Don Preister is what you call energy independent.
"Being energy independent means I'm generating at least as much or at times more electricity than what I'm using," said the Bellevue city councilman.
Preister relies on the sun and his 28-panel solar collector to power his home, placed behind his garden.
Power bill? Gone. And what electricity he produces is actually credited back to him from OPPD. The longtime politician went solar April 2017. He said the $20,000 startup cost is much cheaper than a decade ago. He partially relied on federal incentives. In the meantime, he expects to save at least $2,000 over the next 15 years.
He shows his electric bill for October, which come out to $13.61 credited back to his household.
Just north of Bellevue, the University of Nebraska Medical Center is also following this trend.
"When you talk about solar panels, they are cost-effective, they are scalable from small scale to large scale," said Darren Dageforde, executive director of utilities and energy utilization at UNMC.
They're also low-maintenance, he said.
Dageforde says the campus will install nearly 1,500 solar panels on the rooftops of some buildings. He estimates the panels will reduce UNMC's energy use by about one percent. In the next 12 years, it hopes to be net-zero. While there is a cost-saving, the director considers the use of renewable energy as part of the university's approach to health and wellness.

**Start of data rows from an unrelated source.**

Lemma keeps_Execute n jobID userID : keeps (Execute n jobID userID) (λ _ _, True) [].
Proof.
  assert (∀ {A} (p : mprog A) l, makes (guarded None) p → all_hidden l → sent None l → keeps p (λ _ _, True) l) as Hplain.
  { intros A p l Hp Hl Hs. eapply keeps_mono; [|by apply (keeps_guarded None)]. done. }
  assert (sent None []) as Hn by by intros ev t ?%elem_of_nil.
  unfold Execute. eapply keeps_next; [by apply (keeps_guarded None); [guarded_go|..]|]. intros [job|e] l1 [Hl1 Hs1].
  2: { apply Hplain; [|done..]. apply makes_bind; [apply tokenless_failJob|done]. }
  eapply keeps_next; [by apply (keeps_guarded None); [apply guarded_resolve|..]|]. intros mc l2 [Hl2 Hs2].
  eapply keeps_next; [by apply (keeps_guarded None); [apply guarded_require|..]|]. intros [e|] l3 [Hl3 Hs3].
  { apply Hplain; [|done..]. apply makes_bind; [apply tokenless_failJob|done]. }
  eapply keeps_next; [by apply (keeps_guarded None); [apply guarded_client|..]|]. intros [src|e] l4 [Hl4 Hs4].
  2: { apply Hplain; [|done..]. apply makes_bind; [apply tokenless_failJob|done]. }
  unfold execute_job. case_match; [apply Hplain; [apply tokenless_executeStorage|done..]|].
  case_match; [apply Hplain; [apply tokenless_executeBoth|done..]|].
  case_match.
  { apply Hplain; [|done..]. apply makes_bind; [apply tokenless_intra|]. intros r. apply guarded_dispatched, armed_none. }
  case_match.
  - eapply keeps_next; [by apply keeps_cross|]. intros [r mc'] l5 [Hl5 (T & Hs5 & Hm)]. simpl in Hm.
    eapply keeps_mono; [|apply (keeps_guarded T); [by apply guarded_dispatched|done..]]. done.
  - apply Hplain; [|done..]. apply makes_bind; [apply tokenless_failJob|done].
Qed.
End executions.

'We are going to be seeing impacts from carbon dioxide, sulfur dioxide - increase in all of these things - [an] increase in health effects on asthma attacks and premature deaths on all those things that affect health and life," he said.
As for Preister, he hopes people remain open-minded to exploring alternative energy sources and will even showcase his home as part of a national tour highlighting solar energy this weekend.
"I'm concerned about our children, our grandchildren, and the future," Preister said. "So my concern is about what we do to the environment."